Second, I take her claim that she's been "rewired" with a grain of salt. She met the guy in question in September, six months ago. Who knows when her letter was written, how long it sat around before Dan answered it? Six months is a very short time for an adult to decide that her life has been permanently changed. For comparison, Dan usually advises couples to live together for at least a year before they get married, because marriage is a big, quasi-permanent commitment. And this writer is not even making a commitment. No one, I hope, would criticize her if she starts dating non-Asian men again in another six months, or a year or two, and I wouldn't be at all surprised if she does. My own tastes and desires have changed over the years, and I don't expect them to be permanent. We hear a lot about the "fluidity" of desire and sexuality, but hardly anyone seems really to believe in it.
Dan's consultant is concerned that "she has shifted to exclusively fucking Asian guys and feels the need to write a letter about it. That feels like a red flag, and yet I can’t pinpoint why." Well, maybe she feels the need to write a letter about it because she has experienced a seismic change in her attractions, which is interesting, and also because many people including Dan and his consultant would like her to feel uneasy about it, so she wants some reassurance.

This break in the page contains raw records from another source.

(** * Workout tracker: rotation engine, history analysis, week predictor
      and gap reconciler of [app.py]

    The development embeds the scheduling logic of the menu-bar application
    [app.py] and proves the properties its specification states about it.

    Conventions of the embedding:
    - a calendar date ([datetime.date]) is its proleptic Gregorian ordinal
      ([date.toordinal()]), an integer; [date - timedelta(days=k)] is
      subtraction; dates written to the store are ISO strings, produced by
      [Date.isoformat];
    - [datetime.date.today()] is a parameter [today] of every operation that
      reads the clock (one value per operation);
    - the Firestore database is a record with the [tracker/state] document
      and the [logs] collection in write order; [created_at] is the write
      order, so that the most recent writes come first in [get_history];
    - a Python exception is an [Exn] outcome that carries the state of the
      application at the time it propagates;
    - dialogs, notifications and menu rebuilding have no effect on the state
      and are left out of the operations; what a dialog returns is an
      argument, and the menu is a function of the state, [_build_menu]. *)

From Stdlib Require Import Bool ZArith String Ascii List Lia Floats.SpecFloat.
From Stdlib Require Import DecimalString.
From stdpp Require Import base option list gmap strings.

Open Scope Z_scope.

(** * Calendar dates, after CPython's [datetime] *)

Module Date.

(** The ordinals of 0001-01-01 and of 9999-12-31. *)
Definition MINORD : Z := 1.
Definition MAXORD : Z := 3652059.

Definition _is_leap (year : Z) : bool :=
  (year mod 4 =? 0) && (negb (year mod 100 =? 0) || (year mod 400 =? 0)).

I don't see any red flags in her letter myself.
What takes this particular column over the line from annoying to creepy is the second letter, from a white guy married to an Asian woman. They have great sex, but she doesn't like to give blowjobs, and now the husband is fantasizing about getting a blowjob from a man.
How do I convince my wife to agree to this? She’s afraid I might like it; I obviously hope I do. There’s nothing I want more than to get head on the way home and then be able to tell her about it and fuck her later that night. How can I convince her to let me do this while also being able to tell her about it and be truthful?Dan's answer focuses on an issue the writer hadn't actually raised, whether he would be bisexual or still straight. This distracts him from what I see as a red flag, the writer's repeated wish to "convince [his] wife to agree to this" despite her anxieties. Dan does at least say that if she says no and sticks by it, the answer is no. I think he should have borne down a little harder on the husband's entitlement and even obliviousness. As the first letter writer's experience shows, a good erotic experience can have a powerful effect on a person. There is no guarantee that one hot blowjob from a guy won't lead this husband to want more of them, and as Dan would ordinarily stress, opening up a relationship increases the risks of STDs and other problems. The wife's worries are well-founded. (That she teased him about getting a blowjob from someone else before they were married doesn't change that.) The trouble isn't that the husband is fetishizing anyone -- though fantasizing specifically about getting a blowjob from another man indicates that some of that is going on -- but that he's minimizing his partner's concerns and interests. I can sympathize, Ven der putz shteht, ligt der sechel in drerd and all that, but Dan's take here lacks a certain amount of conviction.